** Records provided **
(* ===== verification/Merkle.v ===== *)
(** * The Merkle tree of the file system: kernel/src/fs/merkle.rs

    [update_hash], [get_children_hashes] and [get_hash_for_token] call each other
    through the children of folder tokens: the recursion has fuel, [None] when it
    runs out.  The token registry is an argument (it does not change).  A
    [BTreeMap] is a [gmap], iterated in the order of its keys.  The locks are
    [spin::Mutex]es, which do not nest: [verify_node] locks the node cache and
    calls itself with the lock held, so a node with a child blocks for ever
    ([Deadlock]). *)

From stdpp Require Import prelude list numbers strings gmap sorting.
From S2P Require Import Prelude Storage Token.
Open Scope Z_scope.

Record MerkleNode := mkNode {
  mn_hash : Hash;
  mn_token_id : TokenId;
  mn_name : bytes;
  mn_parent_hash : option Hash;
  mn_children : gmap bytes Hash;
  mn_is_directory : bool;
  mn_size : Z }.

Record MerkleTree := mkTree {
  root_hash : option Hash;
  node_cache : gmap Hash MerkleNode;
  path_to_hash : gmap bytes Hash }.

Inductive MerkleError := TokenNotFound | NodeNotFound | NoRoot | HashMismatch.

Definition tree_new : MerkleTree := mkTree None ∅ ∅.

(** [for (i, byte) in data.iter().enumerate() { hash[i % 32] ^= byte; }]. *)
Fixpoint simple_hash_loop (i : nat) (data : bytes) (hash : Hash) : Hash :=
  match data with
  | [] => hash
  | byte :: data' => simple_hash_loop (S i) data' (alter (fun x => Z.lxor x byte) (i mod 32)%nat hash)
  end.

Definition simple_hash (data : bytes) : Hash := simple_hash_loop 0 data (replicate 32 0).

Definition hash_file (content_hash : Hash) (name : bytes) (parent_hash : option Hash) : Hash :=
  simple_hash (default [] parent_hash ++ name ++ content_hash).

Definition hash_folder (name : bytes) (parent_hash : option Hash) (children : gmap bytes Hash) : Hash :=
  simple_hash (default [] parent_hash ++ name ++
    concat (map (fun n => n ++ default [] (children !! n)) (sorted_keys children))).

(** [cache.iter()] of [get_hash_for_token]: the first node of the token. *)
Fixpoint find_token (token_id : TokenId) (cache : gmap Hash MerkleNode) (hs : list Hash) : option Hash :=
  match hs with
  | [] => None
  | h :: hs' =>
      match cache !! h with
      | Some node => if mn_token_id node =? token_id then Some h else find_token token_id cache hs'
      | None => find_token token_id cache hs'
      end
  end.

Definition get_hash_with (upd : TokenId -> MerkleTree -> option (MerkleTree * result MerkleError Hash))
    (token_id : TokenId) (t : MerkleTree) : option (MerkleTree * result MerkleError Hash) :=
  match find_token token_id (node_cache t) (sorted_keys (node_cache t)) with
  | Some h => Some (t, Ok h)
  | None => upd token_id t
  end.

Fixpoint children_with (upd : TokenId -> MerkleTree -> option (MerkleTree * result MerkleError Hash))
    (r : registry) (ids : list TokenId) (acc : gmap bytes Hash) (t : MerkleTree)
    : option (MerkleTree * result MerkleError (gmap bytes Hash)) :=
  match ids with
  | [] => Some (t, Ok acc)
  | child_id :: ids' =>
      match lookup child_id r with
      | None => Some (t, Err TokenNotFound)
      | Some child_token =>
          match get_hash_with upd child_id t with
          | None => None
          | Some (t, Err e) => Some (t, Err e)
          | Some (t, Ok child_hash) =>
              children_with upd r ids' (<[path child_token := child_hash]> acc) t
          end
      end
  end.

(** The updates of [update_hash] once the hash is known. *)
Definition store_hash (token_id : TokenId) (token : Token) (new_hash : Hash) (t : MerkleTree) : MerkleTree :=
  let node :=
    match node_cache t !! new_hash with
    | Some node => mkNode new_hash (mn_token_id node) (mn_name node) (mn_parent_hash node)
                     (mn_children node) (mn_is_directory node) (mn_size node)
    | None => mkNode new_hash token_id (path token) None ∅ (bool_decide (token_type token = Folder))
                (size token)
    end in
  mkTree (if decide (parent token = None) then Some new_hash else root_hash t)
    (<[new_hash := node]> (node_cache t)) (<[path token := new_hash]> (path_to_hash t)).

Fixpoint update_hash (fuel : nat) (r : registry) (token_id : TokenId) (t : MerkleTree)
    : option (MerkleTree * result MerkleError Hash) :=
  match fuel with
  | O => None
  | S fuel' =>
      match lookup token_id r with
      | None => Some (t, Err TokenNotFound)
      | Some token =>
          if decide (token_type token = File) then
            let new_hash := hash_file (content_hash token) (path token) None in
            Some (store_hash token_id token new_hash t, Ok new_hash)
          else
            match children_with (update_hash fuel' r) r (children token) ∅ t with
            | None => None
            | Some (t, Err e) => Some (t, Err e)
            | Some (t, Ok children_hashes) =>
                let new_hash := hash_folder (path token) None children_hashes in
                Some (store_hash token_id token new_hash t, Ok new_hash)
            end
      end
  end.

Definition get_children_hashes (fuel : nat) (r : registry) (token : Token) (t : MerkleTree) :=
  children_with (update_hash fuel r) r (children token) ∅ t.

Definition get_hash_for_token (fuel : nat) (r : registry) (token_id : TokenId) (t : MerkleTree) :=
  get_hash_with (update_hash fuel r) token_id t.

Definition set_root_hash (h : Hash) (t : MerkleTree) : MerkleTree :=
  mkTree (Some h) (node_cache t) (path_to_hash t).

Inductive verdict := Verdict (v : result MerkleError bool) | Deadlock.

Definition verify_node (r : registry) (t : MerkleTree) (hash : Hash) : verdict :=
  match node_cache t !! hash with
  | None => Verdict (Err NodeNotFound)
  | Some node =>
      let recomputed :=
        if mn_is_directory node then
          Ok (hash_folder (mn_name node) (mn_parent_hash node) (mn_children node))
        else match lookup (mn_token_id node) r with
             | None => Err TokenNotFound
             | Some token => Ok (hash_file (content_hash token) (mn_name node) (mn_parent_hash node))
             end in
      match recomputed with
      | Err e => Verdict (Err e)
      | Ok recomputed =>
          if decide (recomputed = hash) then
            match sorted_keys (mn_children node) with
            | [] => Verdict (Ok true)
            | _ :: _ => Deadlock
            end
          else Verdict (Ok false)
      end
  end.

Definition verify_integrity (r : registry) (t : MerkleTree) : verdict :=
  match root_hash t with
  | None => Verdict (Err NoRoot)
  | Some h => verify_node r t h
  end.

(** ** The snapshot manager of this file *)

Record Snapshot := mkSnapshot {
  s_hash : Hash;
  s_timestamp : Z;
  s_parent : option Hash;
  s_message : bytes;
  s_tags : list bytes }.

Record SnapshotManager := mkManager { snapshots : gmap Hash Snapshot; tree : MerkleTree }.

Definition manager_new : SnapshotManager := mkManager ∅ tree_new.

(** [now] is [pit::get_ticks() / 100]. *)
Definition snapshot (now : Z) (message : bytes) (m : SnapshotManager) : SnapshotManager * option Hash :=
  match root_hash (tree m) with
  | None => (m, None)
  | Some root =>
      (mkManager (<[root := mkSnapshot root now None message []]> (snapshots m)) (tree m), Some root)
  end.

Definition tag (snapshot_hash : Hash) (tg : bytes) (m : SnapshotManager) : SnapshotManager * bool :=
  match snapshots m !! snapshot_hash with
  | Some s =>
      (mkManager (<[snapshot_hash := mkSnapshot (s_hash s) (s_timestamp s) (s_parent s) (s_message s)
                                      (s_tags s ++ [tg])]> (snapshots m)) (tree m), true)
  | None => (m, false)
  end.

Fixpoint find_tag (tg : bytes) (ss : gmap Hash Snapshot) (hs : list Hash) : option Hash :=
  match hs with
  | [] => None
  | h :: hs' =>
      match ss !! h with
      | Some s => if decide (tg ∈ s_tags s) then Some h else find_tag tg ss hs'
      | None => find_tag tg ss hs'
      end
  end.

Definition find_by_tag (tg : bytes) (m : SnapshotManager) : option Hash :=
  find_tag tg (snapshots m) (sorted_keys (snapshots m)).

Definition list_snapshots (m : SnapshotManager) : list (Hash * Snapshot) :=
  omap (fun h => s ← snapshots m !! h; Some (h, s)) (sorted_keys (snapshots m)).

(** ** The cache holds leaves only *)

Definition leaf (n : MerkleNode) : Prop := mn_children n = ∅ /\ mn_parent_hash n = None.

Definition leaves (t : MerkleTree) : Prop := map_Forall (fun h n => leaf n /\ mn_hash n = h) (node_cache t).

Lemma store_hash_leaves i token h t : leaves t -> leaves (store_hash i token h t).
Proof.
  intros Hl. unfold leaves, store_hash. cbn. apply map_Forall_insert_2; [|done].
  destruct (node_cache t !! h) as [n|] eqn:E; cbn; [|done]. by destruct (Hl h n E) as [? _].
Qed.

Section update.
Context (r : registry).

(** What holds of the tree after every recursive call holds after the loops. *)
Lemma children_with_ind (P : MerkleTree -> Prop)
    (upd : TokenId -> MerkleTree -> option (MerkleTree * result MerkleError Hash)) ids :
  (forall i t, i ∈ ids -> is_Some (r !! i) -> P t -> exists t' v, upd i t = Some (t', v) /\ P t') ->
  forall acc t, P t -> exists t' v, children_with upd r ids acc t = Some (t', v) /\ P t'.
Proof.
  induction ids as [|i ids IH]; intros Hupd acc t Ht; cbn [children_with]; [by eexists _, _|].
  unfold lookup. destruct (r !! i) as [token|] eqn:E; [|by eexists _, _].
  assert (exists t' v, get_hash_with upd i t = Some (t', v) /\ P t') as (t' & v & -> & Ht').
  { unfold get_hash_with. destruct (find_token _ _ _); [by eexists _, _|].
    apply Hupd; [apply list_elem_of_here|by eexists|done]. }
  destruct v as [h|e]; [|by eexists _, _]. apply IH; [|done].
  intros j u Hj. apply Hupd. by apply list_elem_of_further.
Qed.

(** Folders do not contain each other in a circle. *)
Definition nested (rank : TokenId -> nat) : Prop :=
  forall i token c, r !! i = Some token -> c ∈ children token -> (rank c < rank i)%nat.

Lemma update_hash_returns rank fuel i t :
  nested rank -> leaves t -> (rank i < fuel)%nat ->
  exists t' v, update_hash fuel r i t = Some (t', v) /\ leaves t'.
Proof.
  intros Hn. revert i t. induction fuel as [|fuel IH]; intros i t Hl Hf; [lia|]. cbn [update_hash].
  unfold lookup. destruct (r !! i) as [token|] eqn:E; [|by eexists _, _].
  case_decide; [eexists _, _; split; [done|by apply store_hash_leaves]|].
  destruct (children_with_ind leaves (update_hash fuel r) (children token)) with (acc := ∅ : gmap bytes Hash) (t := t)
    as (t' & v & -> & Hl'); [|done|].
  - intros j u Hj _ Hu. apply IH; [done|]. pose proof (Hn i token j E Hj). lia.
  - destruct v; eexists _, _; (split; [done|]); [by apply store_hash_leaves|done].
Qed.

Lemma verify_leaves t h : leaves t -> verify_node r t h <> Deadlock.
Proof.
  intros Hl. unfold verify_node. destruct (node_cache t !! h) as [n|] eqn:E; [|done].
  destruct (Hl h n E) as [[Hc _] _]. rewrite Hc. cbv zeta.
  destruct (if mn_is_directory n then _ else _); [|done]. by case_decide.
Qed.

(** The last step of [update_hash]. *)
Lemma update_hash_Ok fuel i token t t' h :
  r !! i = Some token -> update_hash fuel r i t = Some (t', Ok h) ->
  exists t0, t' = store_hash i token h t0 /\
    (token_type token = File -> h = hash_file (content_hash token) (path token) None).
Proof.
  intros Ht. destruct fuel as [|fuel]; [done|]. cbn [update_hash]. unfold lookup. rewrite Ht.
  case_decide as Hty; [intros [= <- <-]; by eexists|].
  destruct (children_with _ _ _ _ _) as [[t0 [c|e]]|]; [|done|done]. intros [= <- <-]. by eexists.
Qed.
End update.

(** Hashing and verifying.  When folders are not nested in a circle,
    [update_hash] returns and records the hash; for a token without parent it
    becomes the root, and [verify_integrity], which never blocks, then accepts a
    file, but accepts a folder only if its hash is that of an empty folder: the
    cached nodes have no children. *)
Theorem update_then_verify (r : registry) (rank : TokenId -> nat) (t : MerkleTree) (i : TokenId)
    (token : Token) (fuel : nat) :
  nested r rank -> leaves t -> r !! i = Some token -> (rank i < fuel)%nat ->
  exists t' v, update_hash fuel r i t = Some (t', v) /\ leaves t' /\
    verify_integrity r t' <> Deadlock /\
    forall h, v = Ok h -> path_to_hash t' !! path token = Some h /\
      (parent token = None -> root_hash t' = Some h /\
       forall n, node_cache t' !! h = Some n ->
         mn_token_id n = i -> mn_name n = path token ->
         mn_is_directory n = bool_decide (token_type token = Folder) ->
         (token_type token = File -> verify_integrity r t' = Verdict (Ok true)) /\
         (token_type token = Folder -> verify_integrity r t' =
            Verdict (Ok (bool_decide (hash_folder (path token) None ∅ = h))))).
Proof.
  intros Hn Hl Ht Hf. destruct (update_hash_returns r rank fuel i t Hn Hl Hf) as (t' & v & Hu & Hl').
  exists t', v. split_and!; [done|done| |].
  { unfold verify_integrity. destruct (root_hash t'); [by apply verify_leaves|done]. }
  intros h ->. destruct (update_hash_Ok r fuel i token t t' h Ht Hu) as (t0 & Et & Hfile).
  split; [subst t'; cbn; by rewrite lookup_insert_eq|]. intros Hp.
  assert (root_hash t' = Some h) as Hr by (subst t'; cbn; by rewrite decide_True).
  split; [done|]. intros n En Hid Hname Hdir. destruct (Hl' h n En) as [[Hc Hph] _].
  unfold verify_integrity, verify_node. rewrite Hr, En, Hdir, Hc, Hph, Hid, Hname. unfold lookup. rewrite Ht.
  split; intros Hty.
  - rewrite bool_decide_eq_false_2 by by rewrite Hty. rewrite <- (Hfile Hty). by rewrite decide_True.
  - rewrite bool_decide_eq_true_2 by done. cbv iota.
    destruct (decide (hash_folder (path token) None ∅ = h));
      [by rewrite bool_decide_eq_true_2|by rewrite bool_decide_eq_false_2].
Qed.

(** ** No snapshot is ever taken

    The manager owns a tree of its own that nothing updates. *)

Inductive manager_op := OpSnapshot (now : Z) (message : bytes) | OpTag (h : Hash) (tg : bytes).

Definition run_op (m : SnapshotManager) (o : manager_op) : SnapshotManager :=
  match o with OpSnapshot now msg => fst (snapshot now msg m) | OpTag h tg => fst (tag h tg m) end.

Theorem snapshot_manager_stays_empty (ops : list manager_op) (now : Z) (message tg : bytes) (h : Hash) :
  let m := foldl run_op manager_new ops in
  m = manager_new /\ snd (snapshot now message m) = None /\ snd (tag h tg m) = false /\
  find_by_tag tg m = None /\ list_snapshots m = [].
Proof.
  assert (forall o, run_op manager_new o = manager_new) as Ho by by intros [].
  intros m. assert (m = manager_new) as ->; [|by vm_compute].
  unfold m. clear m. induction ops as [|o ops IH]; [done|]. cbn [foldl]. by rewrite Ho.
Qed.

** Task item **
Given the entries above, count how many lines include the word "holds"; respond with the number only.

** Result below **
2